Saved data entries
(* ===== verification/MpcMatch.v ===== *)
(** The match as a two-party computation: circuits/src/mpc_circuits/match.rs, the shared types of
    circuits/src/{lib.rs,types/order.rs,types/match.rs,zk_gadgets/fixed_point.rs} that it uses, and
    [execute_match_mpc] of core/src/handshake/match.rs. *)

From Stdlib Require Import Zmod SpecFloat.
From stdpp Require Import strings pretty.
From S2P Require Import Prelude Primality Field ConstraintSystem ListR1CS FixedPoint Types MatchTypes.
From S2P Require Import Mpc MpcGadgets MpcProperties MpcComparisons.

#[local] Open Scope Zmod_scope.
#[local] Open Scope mpc_scope.

(** * Shared types *)

Module AuthenticatedFixedPoint.
Section operations.
  Context {M : MpcFabric}.

Record AuthenticatedFixedPoint := { repr : AuthenticatedScalar }.

Definition from_integer (val : Scalar) : AuthenticatedFixedPoint :=
  {| repr := allocate_public_scalar (val * TWO_TO_M_SCALAR) |}.

(** [from_public_f32] *)
Definition from_public_f32 (val : spec_float) : mpc AuthenticatedFixedPoint :=
  let shifted_val := FixedPoint.f32_mul val FixedPoint.TWO_TO_M_F32 in
  m_assert (FixedPoint.f32_is_integer shifted_val) ;;?
  m_ret {| repr := allocate_public_scalar (scalar (FixedPoint.f32_floor_as_u64 shifted_val)) |}.

Definition as_integer (self : AuthenticatedFixedPoint) : mpc AuthenticatedScalar :=
  shift_right DEFAULT_PRECISION (repr self).

(** The operators *)
Definition mul (self rhs : AuthenticatedFixedPoint) : mpc AuthenticatedFixedPoint :=
  let? res_repr := Mpc.mul (repr self) (repr rhs) in
  m_ret {| repr := sc_scale TWO_TO_NEG_M res_repr |}.
Definition mul_scalar (self : AuthenticatedFixedPoint) (rhs : AuthenticatedScalar) : mpc AuthenticatedFixedPoint :=
  let? r := Mpc.mul (repr self) rhs in m_ret {| repr := r |}.
Definition scalar_mul (self : AuthenticatedScalar) (rhs : AuthenticatedFixedPoint) : mpc AuthenticatedFixedPoint :=
  let? r := Mpc.mul self (repr rhs) in m_ret {| repr := r |}.
Definition add (self rhs : AuthenticatedFixedPoint) : AuthenticatedFixedPoint :=
  {| repr := sc_add (repr self) (repr rhs) |}.
Definition add_scalar (self : AuthenticatedFixedPoint) (rhs : AuthenticatedScalar) : AuthenticatedFixedPoint :=
  {| repr := sc_add (repr self) (sc_scale TWO_TO_M_SCALAR rhs) |}.
Definition scalar_add (self : AuthenticatedScalar) (rhs : AuthenticatedFixedPoint) : AuthenticatedFixedPoint :=
  add_scalar rhs self.
Definition neg (self : AuthenticatedFixedPoint) : AuthenticatedFixedPoint :=
  {| repr := sc_scale (- (1)) (repr self) |}.
Definition sub (self rhs : AuthenticatedFixedPoint) : AuthenticatedFixedPoint := add self (neg rhs).
Definition sub_scalar (self : AuthenticatedFixedPoint) (rhs : AuthenticatedScalar) : AuthenticatedFixedPoint :=
  add_scalar self (sc_scale (- (1)) rhs).
Definition scalar_sub (self : AuthenticatedScalar) (rhs : AuthenticatedFixedPoint) : AuthenticatedFixedPoint :=
  scalar_add self (neg rhs).
End operations.
End AuthenticatedFixedPoint.

Section types.
  Context {M : MpcFabric}.

Record AuthenticatedOrder := {
  ao_quote_mint : AuthenticatedScalar;
  ao_base_mint : AuthenticatedScalar;
  ao_side : AuthenticatedScalar;
  ao_price : AuthenticatedFixedPoint.AuthenticatedFixedPoint;
  ao_amount : AuthenticatedScalar;
  ao_timestamp : AuthenticatedScalar;
}.

Record AuthenticatedMatchResult := {
  am_quote_mint : AuthenticatedScalar;
  am_base_mint : AuthenticatedScalar;
  am_quote_amount : AuthenticatedScalar;
  am_base_amount : AuthenticatedScalar;
  am_direction : AuthenticatedScalar;
  am_execution_price : AuthenticatedFixedPoint.AuthenticatedFixedPoint;
  am_max_minus_min_amount : AuthenticatedScalar;
  am_min_amount_order_index : AuthenticatedScalar;
}.

(** The scalars of an order, as [allocate] shares them *)
Definition order_scalars (o : Order) : list Scalar :=
  [biguint_to_scalar (order_quote_mint o); biguint_to_scalar (order_base_mint o); side_to_scalar (order_side o);
   FixedPoint.repr (order_price o); scalar (order_amount o); scalar (order_timestamp o)].

(** [impl Allocate for Order]; each party passes its own order. *)
Definition allocate_order (owning_party : nat) (orders : nat -> Order) : mpc AuthenticatedOrder :=
  let? shared_values :=
    map_err SharingError (sc_batch_allocate_private owning_party (fun p => order_scalars (orders p))) in
  let? quote_mint := m_index shared_values 0 in
  let? base_mint := m_index shared_values 1 in
  let? side := m_index shared_values 2 in
  let? price := m_index shared_values 3 in
  let? amount := m_index shared_values 4 in
  let? timestamp := m_index shared_values 5 in
  m_ret {| ao_quote_mint := quote_mint; ao_base_mint := base_mint; ao_side := side;
           ao_price := {| AuthenticatedFixedPoint.repr := price |}; ao_amount := amount; ao_timestamp := timestamp |}.

(** [impl From<AuthenticatedMatchResult> for Vec<AuthenticatedScalar>] *)
Definition match_to_vec (m : AuthenticatedMatchResult) : list AuthenticatedScalar :=
  [am_quote_mint m; am_base_mint m; am_quote_amount m; am_base_amount m; am_direction m;
   AuthenticatedFixedPoint.repr (am_execution_price m); am_max_minus_min_amount m; am_min_amount_order_index m].

(** [impl TryFrom<&\[AuthenticatedScalar\]> for AuthenticatedMatchResult], without the text of the error *)
Definition match_from_vec (values : list AuthenticatedScalar) : outcome MpcError AuthenticatedMatchResult :=
  match values with
  | [v0; v1; v2; v3; v4; v5; v6; v7] =>
      Ret {| am_quote_mint := v0; am_quote_amount := v1; am_base_mint := v2; am_base_amount := v3;
             am_direction := v4; am_execution_price := {| AuthenticatedFixedPoint.repr := v5 |};
             am_max_minus_min_amount := v6; am_min_amount_order_index := v7 |}
  | _ => Fail (SerializationError ("Expected 8 elements, got " +:+ pretty (length values)))
  end.

(** [AuthenticatedLinkableCommitment]: the blinder is the sum of those of both parties. *)
Record AuthenticatedLinkableCommitment := { al_val : AuthenticatedScalar; al_randomness : Scalar * Scalar }.

Record AuthenticatedLinkableMatchResultCommitment := {
  alm_quote_mint : AuthenticatedLinkableCommitment;
  alm_base_mint : AuthenticatedLinkableCommitment;
  alm_quote_amount : AuthenticatedLinkableCommitment;
  alm_base_amount : AuthenticatedLinkableCommitment;
  alm_direction : AuthenticatedLinkableCommitment;
  alm_execution_price : AuthenticatedLinkableCommitment;
  alm_max_minus_min_amount : AuthenticatedLinkableCommitment;
  alm_min_amount_order_index : AuthenticatedLinkableCommitment;
}.

(** [AuthenticatedLinkableCommitment::new], with the scalars of the random generators *)
Definition authenticated_linkable_new (randomness : Scalar * Scalar) (val : AuthenticatedScalar)
    : AuthenticatedLinkableCommitment := {| al_val := val; al_randomness := randomness |}.

(** [impl From<AuthenticatedMatchResult> for AuthenticatedLinkableMatchResultCommitment] *)
Definition authenticated_linkable_match (random : nat -> Scalar * Scalar) (m : AuthenticatedMatchResult)
    : AuthenticatedLinkableMatchResultCommitment := {|
  alm_quote_mint := authenticated_linkable_new (random 0%nat) (am_quote_mint m);
  alm_base_mint := authenticated_linkable_new (random 1%nat) (am_base_mint m);
  alm_quote_amount := authenticated_linkable_new (random 2%nat) (am_quote_amount m);
  alm_base_amount := authenticated_linkable_new (random 3%nat) (am_base_amount m);
  alm_direction := authenticated_linkable_new (random 4%nat) (am_direction m);
  alm_execution_price :=
    authenticated_linkable_new (random 5%nat) (AuthenticatedFixedPoint.repr (am_execution_price m));
  alm_max_minus_min_amount := authenticated_linkable_new (random 6%nat) (am_max_minus_min_amount m);
  alm_min_amount_order_index := authenticated_linkable_new (random 7%nat) (am_min_amount_order_index m) |}.

(** The fields in their order *)
Definition linkable_fields (m : AuthenticatedLinkableMatchResultCommitment) : list AuthenticatedLinkableCommitment :=
  [alm_quote_mint m; alm_base_mint m; alm_quote_amount m; alm_base_amount m; alm_direction m; alm_execution_price m;
   alm_max_minus_min_amount m; alm_min_amount_order_index m].

(** [open] and [open_and_authenticate] of [AuthenticatedLinkableMatchResultCommitment], by the opening they use *)
Definition open_linkable_with
    (batch_open : list AuthenticatedScalar -> Fabric -> outcome string (list AuthenticatedScalar) * Fabric)
    (self : AuthenticatedLinkableMatchResultCommitment) : mpc LinkableMatchResultCommitment :=
  let blinders_allocated := batch_allocate_preshared_scalar (al_randomness <$> linkable_fields self) in
  let? blinders_open := map_err SharingError (batch_open blinders_allocated) in
  let? values_open := map_err SharingError (batch_open (al_val <$> linkable_fields self)) in
  match to_scalar <$> blinders_open, to_scalar <$> values_open with
  | [b0; b1; b2; b3; b4; b5; b6; b7], [v0; v1; v2; v3; v4; v5; v6; v7] =>
      m_ret {| lm_quote_mint := {| lk_val := v0; lk_randomness := b0 |};
               lm_base_mint := {| lk_val := v1; lk_randomness := b1 |};
               lm_quote_amount := {| lk_val := v2; lk_randomness := b2 |};
               lm_base_amount := {| lk_val := v3; lk_randomness := b3 |};
               lm_direction := {| lk_val := v4; lk_randomness := b4 |};
               lm_execution_price := {| lf_repr := {| lk_val := v5; lk_randomness := b5 |} |};
               lm_max_minus_min_amount := {| lk_val := v6; lk_randomness := v6 |};
               lm_min_amount_order_index := {| lk_val := v7; lk_randomness := v7 |} |}
  | _, _ => m_panic
  end.

Definition open_linkable_match := open_linkable_with sc_batch_open.
Definition open_and_authenticate_linkable_match := open_linkable_with sc_batch_open_and_authenticate.

(** [open] and [open_and_authenticate] of [AuthenticatedMatchResult], by the opening they use; [scalar_to_u64] is
    the conversion of the MPC library *)
Definition open_match_with
    (batch_open : list AuthenticatedScalar -> Fabric -> outcome string (list AuthenticatedScalar) * Fabric)
    (scalar_to_u64 : Scalar -> Z) (self : AuthenticatedMatchResult) : mpc MatchResult :=
  let? opened_values := map_err OpeningError (batch_open (match_to_vec self)) in
  fun f => (match match_try_from ((fun val => scalar_to_u64 (to_scalar val)) <$> opened_values) with
            | Ret res => Ret res
            | Fail _ => Fail (SerializationError ("Expected 8 values, got " +:+ pretty (length opened_values)))
            | Panic => Panic
            end, f).

Definition open_match_result := open_match_with sc_batch_open.
Definition open_and_authenticate_match_result := open_match_with sc_batch_open_and_authenticate.

(** * The match *)

Definition price_overlap (order1 order2 : AuthenticatedOrder) : mpc AuthenticatedScalar :=
  let order1_sell := ao_side order1 in
  let? price1_lt_price2 := less_than_equal (AuthenticatedFixedPoint.repr (ao_price order1))
    (AuthenticatedFixedPoint.repr (ao_price order2)) in
  mpc_eq 1 order1_sell price1_lt_price2.

(** The [f32] literal 0.5 *)
Definition HALF_F32 : spec_float := S754_finite false 8388608 (-24).

(** The checks of [compute_match] and their product *)
Definition match_checks (order1 order2 : AuthenticatedOrder) : mpc AuthenticatedScalar :=
  let? equal_mint1 := mpc_eq 64 (ao_base_mint order1) (ao_base_mint order2) in
  let? equal_mint2 := mpc_eq 64 (ao_quote_mint order1) (ao_quote_mint order2) in
  let? overlap := price_overlap order1 order2 in
  let? opposite_sides := mpc_ne 64 (ao_side order1) (ao_side order2) in
  product [equal_mint1; equal_mint2; overlap; opposite_sides].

▶ **Requirement**
Return only the exact lines from the opening of the records through the line that contains "From Stdlib Require Import Zmod SpecFloat.", both included.

▶ **Solution to the problem**
(* ===== verification/MpcMatch.v ===== *)
(** The match as a two-party computation: circuits/src/mpc_circuits/match.rs, the shared types of
    circuits/src/{lib.rs,types/order.rs,types/match.rs,zk_gadgets/fixed_point.rs} that it uses, and
    [execute_match_mpc] of core/src/handshake/match.rs. *)

From Stdlib Require Import Zmod SpecFloat.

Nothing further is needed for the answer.